The easiest way around this is to initially create one of the documents with a placeholder ID and replace it with the correct ID afterwards:

import { Id } from "./_generated/dataModel";
import { mutation } from "./_generated/server";

const placeholder = new Id("preferences", "AAAAAAAAAAAAAAAAAAAAAA");

export default mutation(async ({ db }) => {
  const userId = await db.insert("users", { preferencesId: placeholder });
  const preferencesId = await db.insert("preferences", { userId })
  await db.patch(userId, { preferencesId });
});

Other solutions include marking one of the properties as optional with v.optional or opting out of schema validation entirely with schemaValidation: false. We plan to make it easier to create circular references in the future.

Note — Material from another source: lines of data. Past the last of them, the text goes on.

Lemma emissions_spec p state clock e :
  let '(es, e') := emissions p state clock e in alerted p state e e' es /\ breached_of e' p = breached_of e p.
Proof.
  unfold emissions. set (cands := candidates state (breached_of e p)).
  set (act := filter _ (active_of e p)).
  destruct (candidates_spec state (breached_of e p)) as [Hk Hr Hg]. fold cands in Hk, Hr, Hg.
  pose proof (emit_spec cands clock act (_last_generation e) Hk) as H.
  destruct (emit clock cands act (_last_generation e)) as [[es active'] last']. destruct H as [Hac Hs Hb Hl Hd].
  assert (Hin : forall g, g ∈ act <-> g ∈ active_of e p /\ g ∈ map fst cands) by (intros g; unfold act; rewrite elem_of_filter; set_solver).
  assert (Hgr : map (fun x => group (em_signal x)) es = List.filter (fun g => negb (bool_decide (g ∈ act))) (map fst cands)).
  { unfold cands. rewrite <- map_filter_groups. fold cands. rewrite <- (map_map (fun x => r_signal (snd x)) group), <- Hs.
    by rewrite map_map. }
  assert (Hp : merge_sort by_value es ≡ₚ es) by apply merge_sort_Permutation. split; [|done]. split.
  - intros g. unfold active_of. simpl. rewrite lookup_insert_eq. simpl. rewrite Hac, elem_of_union, Hin, elem_of_list_to_set, Hg. tauto.
  - intros g. rewrite Hp, Hgr. change (breached_of _ p) with (breached_of e p) at 1. rewrite <- Hg, list_elem_of_In, filter_In, <- list_elem_of_In.
    rewrite negb_true_iff, bool_decide_eq_false, Hin. tauto.
  - rewrite Hp, Hgr. by apply NoDup_ListNoDup, List.NoDup_filter, NoDup_ListNoDup.
  - intros x. rewrite Hp. apply Hb.
  - done.
  - by rewrite Hp.
  - intros q Hq. unfold active_of. simpl. by rewrite lookup_insert_ne.
Qed.

(** *** The signals leave the alerts alone *)

Definition same_alerts (e e' : evaluator) : Prop := _active_groups e' = _active_groups e /\ _last_generation e' = _last_generation e.
(* ===== verification/Promote.v ===== *)
(** [sunlit_promote.py]: the promotion of a staged Sunlit candidate into production,
    fresh or as an upgrade, with its guarded publications, its rollback and the
    resumption of an interrupted promotion.

    The state is the candidate (runtime and state trees, promotion record), the
    releases, the production state and the active link.  Every effect can fail or be
    the last of the process, and a change of a whole tree can stop half way; the
    guard of a publication can refuse it before or after the action.  The manifest,
    the candidate record and the fixed directories are read-only inputs; JSON, SHA-256
    and the resolution of a link are parameters. *)
From S2P Require Import Prelude Fault Tree.

(** ** Data *)

Inductive PublicationAction := STATE | RELEASE | VERSION_STATE | METADATA | ACTIVE_LINK
  | ROLLBACK_STATE | ROLLBACK_RELEASE | ROLLBACK_VERSION_STATE | ROLLBACK_METADATA | ROLLBACK_ACTIVE_LINK.

(** The manifest, with its runtime policy. *)
Record document := Document {
  d_profile : string;
  d_version : string;
  d_sha256 : string;
  d_archive_sha256 : string;
  d_persistent_dirs : list string;
  d_persistent_files : list string;
  d_mutable_vendor_dirs : list string;
  d_empty_mutable_dirs : list string;
  d_required_paths : list string;
  d_fixed_symlinks : list (string * string);
}.
#[export] Instance document_eq_dec : EqDecision document.
Proof. solve_decision. Defined.

(** A value of a small JSON record. *)
Inductive jval := JvStr (s : string) | JvBool (b : bool) | JvOther.
#[export] Instance jval_eq_dec : EqDecision jval.
Proof. solve_decision. Defined.
#[local] Abbreviation record := (gmap string jval).

(** Texts of the paths, and the names of the two private directories of the process
    among the releases. *)
Record PromotionContext := Context_ {
  c_version : string;
  c_manifest_sha256 : option string;
  c_candidate : string;
  c_state_root : string;
  c_release : string;
  c_active_link : string;
  c_libraries : string;
  c_stage : string;
  c_rollback : string;
}.

(** What the promotion only reads. *)
Record inputs := Inputs {
  i_root : bool;
  i_inactive : bool;
  i_manifest : option node;
  i_candidate : option node;
  i_candidate_json : option node;
  i_release_root : option node;
  i_state_parent : option node;
  i_link_parent : option node;
  i_account : option (Z * Z);
  i_one_filesystem : bool;
}.

Inductive active := ALink (target : string) | ANode.
#[export] Instance active_eq_dec : EqDecision active.
Proof. solve_decision. Defined.

(** The locals the exception handlers read. *)
Record locals := Locals {
  l_release_published : bool;
  l_state_moved : bool;
  l_metadata_attempted : bool;
  l_activated : bool;
}.
Definition no_locals : locals := Locals false false false false.

Record pstate := PState {
  p_runtime : option node;
  p_state : option node;
  p_production : option node;
  p_releases : gmap string node;
  p_active : option active;
  p_record : option node;
  p_locals : locals;
}.

(** *** Places *)

Inductive base := BRuntime | BState | BProduction | BRelease (name : string).
Definition loc : Type := base * list string.

Definition get_base (b : base) (s : pstate) : option node :=
  match b with
  | BRuntime => p_runtime s
  | BState => p_state s
  | BProduction => p_production s
  | BRelease n => p_releases s !! n
  end.
Definition put_base (b : base) (o : option node) (s : pstate) : pstate :=
  match b with
  | BRuntime => PState o (p_state s) (p_production s) (p_releases s) (p_active s) (p_record s) (p_locals s)
  | BState => PState (p_runtime s) o (p_production s) (p_releases s) (p_active s) (p_record s) (p_locals s)
  | BProduction => PState (p_runtime s) (p_state s) o (p_releases s) (p_active s) (p_record s) (p_locals s)
  | BRelease n => PState (p_runtime s) (p_state s) (p_production s) (partial_alter (fun _ => o) n (p_releases s)) (p_active s) (p_record s) (p_locals s)
  end.

Definition get (l : loc) (s : pstate) : option node := lookup_path (snd l) (get_base (fst l) s).
Definition put (l : loc) (o : option node) (s : pstate) : pstate :=
  put_base (fst l) (put_path (snd l) o (get_base (fst l) s)) s.

Definition set_active (o : option active) (s : pstate) : pstate :=
  PState (p_runtime s) (p_state s) (p_production s) (p_releases s) o (p_record s) (p_locals s).
Definition set_record (o : option node) (s : pstate) : pstate :=
  PState (p_runtime s) (p_state s) (p_production s) (p_releases s) (p_active s) o (p_locals s).
Definition set_locals (v : locals) (s : pstate) : pstate :=
  PState (p_runtime s) (p_state s) (p_production s) (p_releases s) (p_active s) (p_record s) v.

Definition parent_ok (l : loc) (s : pstate) : bool :=
  match snd l with [] => true | p => is_dir (get (fst l, removelast p) s) end.

(** *** Small helpers *)

Fixpoint has_slash (s : string) : bool :=
  match s with
  | EmptyString => false
  | String c r => Ascii.eqb c (Ascii.ascii_of_nat 47) || has_slash r
  end.

Definition writable_by_others (a : attr) : bool := negb (Z.land (a_mode a) 18 =? 0).
Definition slash (a b : string) : string := (a ++ "/" ++ b)%string.
Definition as_set (l : list string) : gset string := list_to_set l.

Definition safe_name (n : string) : bool := nonempty n && negb (has_slash n).

(** The guard of a publication admits it, or refuses before or after the action. *)
Inductive decision := Admit | RefuseEnter | RefuseExit.

Section Promotion.
Context (fault : nat -> option fexc).
(** What a change of a tree that stops half way leaves. *)
Context (partial : nat -> option node).
(** What the guard of a publication does. *)
Context (decide_ : PublicationAction -> nat -> decision).
(** JSON, hashes, links. *)
Context (parse_document : string -> option document) (document_sha256 : document -> string).
Context (encode_record : record -> string) (decode_record : string -> option record).
Context (sha256 : string -> string) (tree_sha256 : list (Z * string * option Z * string) -> string).
Context (resolved : string -> option string) (relpath : string -> string) (follows : string -> bool).
Context (cx : PromotionContext) (inp : inputs).

Definition PROFILE : string := "minecraft-sunlit-cobblemon".

(** A link exists when what it names exists. *)
Definition exists_at (o : option node) : bool :=
  match o with Some (Link _ t) => follows t | Some _ => true | None => false end.

(** *** Effects *)

Definition change (l : loc) (o : option node) : FM pstate unit :=
  ok ← read (parent_ok l);
  if (ok : bool) then feffect fault (put l o) else fthrow OsF.

(** A change of many members. *)
Definition rewriting (l : loc) (o : option node) : FM pstate unit := fun st =>
  match fault (snd st) with
  | Some x => (inl x, (put l (partial (snd st)) (fst st), S (snd st)))
  | None => (inr tt, (put l o (fst st), S (snd st)))
  end.

(** The same when a member is refused, perhaps after others were changed. *)
Definition rewrite_or_fail (l : loc) (o : option node) (message : string) : FM pstate unit :=
  match o with
  | Some n => rewriting l (Some n)
  | None => fun st => (inl (SafeF message), (put l (partial (snd st)) (fst st), S (snd st)))
  end.

Definition rmtree (l : loc) : FM pstate unit :=
  o ← read (get l);
  if is_dir o then rewriting l None else fthrow OsF.
Lemma away_sameV s s' : sameV s s' -> away s -> away s'.
Proof.
  intros (Ha & Hr & Hv) [(H1 & H2 & H3) H4]. assert (H4' : ~ points s' V) by by rewrite (points_same s).
  split; [|done]. split_and!; [| |done].
  - intros n. rewrite (points_same s) by done. apply H1.
  - intros n Hn Hne. destruct (H2 n Hn Hne) as [Hw1 Hw2]. unfold whole. rewrite Hr, Hv; [done|done|..]; try done.
    + intros ->. by apply (proj2 Hstage).
    + intros ->. by apply (proj2 Hrollback).
Qed.

(** Before anything was active everything can change. *)
Lemma away_fresh s s' : prior = None -> p_active s' = p_active s -> away s -> away s'.
Proof.
  intros Hn Ha [(H1 & H2 & H3) H4]. split; [|by rewrite (points_same s)]. split_and!.
  - intros n. rewrite (points_same s) by done. apply H1.
  - intros n. by rewrite Hn.
  - by rewrite (points_same s).
Qed.

Definition loc_V (l : loc) : Prop := free_loc l \/ l = release_loc cx \/ l = version_loc cx BProduction.

Lemma sameV_trans s1 s2 s3 : sameV s1 s2 -> sameV s2 s3 -> sameV s1 s3.
Proof.
  intros (A1 & C1 & D1) (A2 & C2 & D2). split_and!; [congruence| |].
  - intros n H1 H2 H3. by rewrite C2, C1.
  - intros n H1. by rewrite D2, D1.
Qed.

Lemma same_sameV s s' : same s s' -> sameV s s'.
Proof. intros (Ha & _ & Hr & Hv). split_and!; auto. Qed.

Lemma locV_put l o s : loc_V l -> sameV s (put l o s).
Proof.
  intros [Hl|[-> | ->]]; [by apply same_sameV, free_put| |].
  - split_and!; [done| |done]. intros n _ _ Hn. unfold get, put. simpl. f_equal. by apply lookup_partial_alter_ne.
  - split_and!; [done|done|]. intros n Hn. unfold get, put. cbn [fst snd version_loc get_base put_base p_production]. f_equal.
    by apply lookup_put_sibling.
Qed.

Lemma away_rename src dst : loc_V src -> loc_V dst -> keeps away (rename fault src dst).
Proof.
  intros Hs Hd. do 3 (apply keeps_bind; [apply keeps_read|]; intros ?). case_match; [|apply keeps_throw].
  case_match; [|apply keeps_throw]. apply keeps_effect. intros s. apply away_sameV.
  eapply sameV_trans; apply locV_put; done.
Qed.

Lemma away_replace a src dst pre : keeps away pre -> loc_V src -> loc_V dst -> keeps away (_guarded_replace fault decide_ a src dst pre).
Proof.
  intros Hp Hs Hd. apply kp_publication. apply keeps_bind; [done|]. intros _. apply keeps_bind; [by apply away_rename|]. intros _.
  apply keeps_step.
Qed.

Lemma away_mark f : keeps away (mark f).
Proof. apply keeps_modify. intros s. apply away_sameV. by split_and!. Qed.

Lemma away_reset : keeps away (modify (set_locals no_locals)).
Proof. apply keeps_modify. intros s. apply away_sameV. by split_and!. Qed.

(** *** Activation *)

Hypothesis Hother : forall n, fault n <> Some OtherF.

Lemma step_ends (s1 : pstate) : ftri (fun s => s = s1) (step fault) (fun _ s => s = s1) (fun x s => s = s1 /\ x <> OtherF).
Proof. apply ftri_effect_fault; [done|]. intros x n s Hf ->. split; [done|]. intros ->. by apply (Hother n). Qed.

Definition linked (n : string) (s : pstate) : pstate := set_active (Some (ALink (relpath n))) s.

Lemma activate_ends n exp s1 :
  ftri (fun s => s = s1) (activate_release fault relpath n exp)
    (fun _ s => s = linked n s1 /\ is_dir (get (BRelease n, []) s1) = true)
    (fun x s => (s = s1 \/ (s = linked n s1 /\ is_dir (get (BRelease n, []) s1) = true)) /\ x <> OtherF).
Proof.
  assert (Hg : forall b c, ftri (fun s => s = s1) (guard b c) (fun _ s => s = s1 /\ b = true)
    (fun x s => (s = s1 \/ (s = linked n s1 /\ is_dir (get (BRelease n, []) s1) = true)) /\ x <> OtherF)).
  { intros [] c s m ->; simpl; [done|]. split; [by left|done]. }
  assert (Hst : ftri (fun s => s = s1) (step fault) (fun _ s => s = s1)
    (fun x s => (s = s1 \/ (s = linked n s1 /\ is_dir (get (BRelease n, []) s1) = true)) /\ x <> OtherF)).
  { eapply ftri_conseq; [apply (step_ends s1)|done|done|]. intros x s [-> ?]. split; [by left|done]. }
  apply ftri_read_at. eapply ftri_seq; [apply Hg|]. apply ftri_pure. intros Hd.
  apply ftri_read_at. eapply ftri_seq; [apply Hg|]. apply ftri_pure. intros _. eapply ftri_seq; [apply Hg|]. apply ftri_pure. intros _.
  eapply ftri_seq; [apply Hst|]. eapply ftri_seq; [apply Hst|].
  apply (ftri_seq _ _ _ (fun s => s = linked n s1)).
  { apply ftri_effect_fault; [by intros s ->|]. intros x k s Hf ->. split; [by left|]. intros ->. by apply (Hother k). }
  apply (ftri_except _ _ _ _ _ (fun x s => s = linked n s1 /\ x <> OtherF)).
  - eapply ftri_conseq; [apply (step_ends (linked n s1))|done| |done]. by intros a s ->.
  - intros x _. apply ftri_pure. intros Hx. apply (ftri_seq _ _ _ (fun s => s = s1)).
    + apply ftri_effect_fault.
      * intros s ->. unfold linked, set_active. simpl. by destruct s1.
      * intros y k s Hf ->. split; [right; done|]. intros ->. by apply (Hother k).
    + eapply ftri_seq; [apply Hst|]. apply ftri_throw. intros s ->. split; [by left|done].
  - intros x s _ [-> Hx]. split; [by right|done].
Qed.

(** A publication ends with its action, a refusal, or the process. *)
Lemma publication_ends a body (P Q : pstate -> Prop) E' :
  ftri P body (fun _ => Q) E' -> (forall x s, E' x s -> x <> OtherF) ->
  ftri P (_publication decide_ a body) (fun _ => Q)
    (fun x s => (P s \/ Q s \/ exists y, E' y s) /\ (x = refused \/ x = CrashF)).
Proof.
  intros Hb Hx. eapply ftri_bind; [apply ftri_oracle|]. intros d. simpl.
  assert (H : ftri P (fexcept (body ;; match d with RefuseExit => fail "publication lock is unavailable" | _ => mret tt end)
           (fun x => match x with SafeF _ | OsF => fthrow refused | _ => fthrow x end)) (fun _ => Q)
    (fun x s => (P s \/ Q s \/ exists y, E' y s) /\ (x = refused \/ x = CrashF))).
  { apply (ftri_except _ _ _ _ _ (fun x s => (Q s \/ E' x s) /\ x <> OtherF)).
    - eapply ftri_seq.
      + eapply ftri_conseq; [exact Hb|done|intros ? s Hs; exact Hs|]. intros x s Hs. split; [by right|by eapply Hx].
      + destruct d; [by apply ftri_ret..|apply ftri_throw]. intros s Hs. split; [by left|done].
    - intros x Hend. destruct x; try done; apply ftri_throw; intros s [Hs Hne]; (split; [destruct Hs; eauto|]); try by left.
    - intros x s Hend [Hs Hne]. destruct x; try done. split; [destruct Hs; eauto|by right]. }
  destruct d; [exact H| |exact H]. apply ftri_throw. intros s Hs. split; [by left|by left].
Qed.

Lemma linked_points n s m : points (linked n s) m <-> m = n.
Proof.
  unfold points, linked. simpl. split.
  - intros (t & Et & Hr). injection Et as <-. rewrite Hrelpath in Hr. by injection Hr.
  - intros ->. eauto.
Qed.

Breaking: Actions are now Parallelized

Previously all actions and mutations issued from a single ConvexReactClient were run one at a time as part of a single, serial queue. This was useful for apps like a chat app that want to ensure that a single user’s messages are saved in the same order they were sent.

That being said, running actions as part of this queue significantly slowed them down. One slow action would delay all future actions and mutations.

Given that actions are supposed to be the most flexible type of Convex function (and sometimes can be long-running), we decided that forcing them into this single queue was the wrong choice.

Going forward

  • mutations from a single ConvexReactClient will be executed one at a time in a single, ordered queue.
  • actions from a ConvexReactClient will be executed as soon at they are sent to the server (even if other actions and mutations are running).

If your app relies on actions running after other actions or mutations make sure to only trigger the action after the relevant previous function completes.

Minor Improvements

  • Breaking: the BaseConvexClient.setAuth and ConvexReactClient.setAuth methods no longer return a Promise.
  • The type of auth.getUserIdentity is fixed and now includes a new subject property containing the Clerk/Auth0 user ID.
  • The PropertyValidators and ObjectType types are now exported from convex/values. These are useful for writing middleware with argument validators.
  • The environment variable limit has been increased to 100 per deployment.
  • The generated type of usePaginatedQuery is improved to only include queries that expect a paginationOpts argument.
  • atob and btoa have been fixed to correctly support Latin-1 characters.
  • Improved error messages and stack traces.
  • The output of the Convex CLI is more clear.
  • Convex’s Javascript environment now supports npm nodules that depend on wasm imports such as langchain.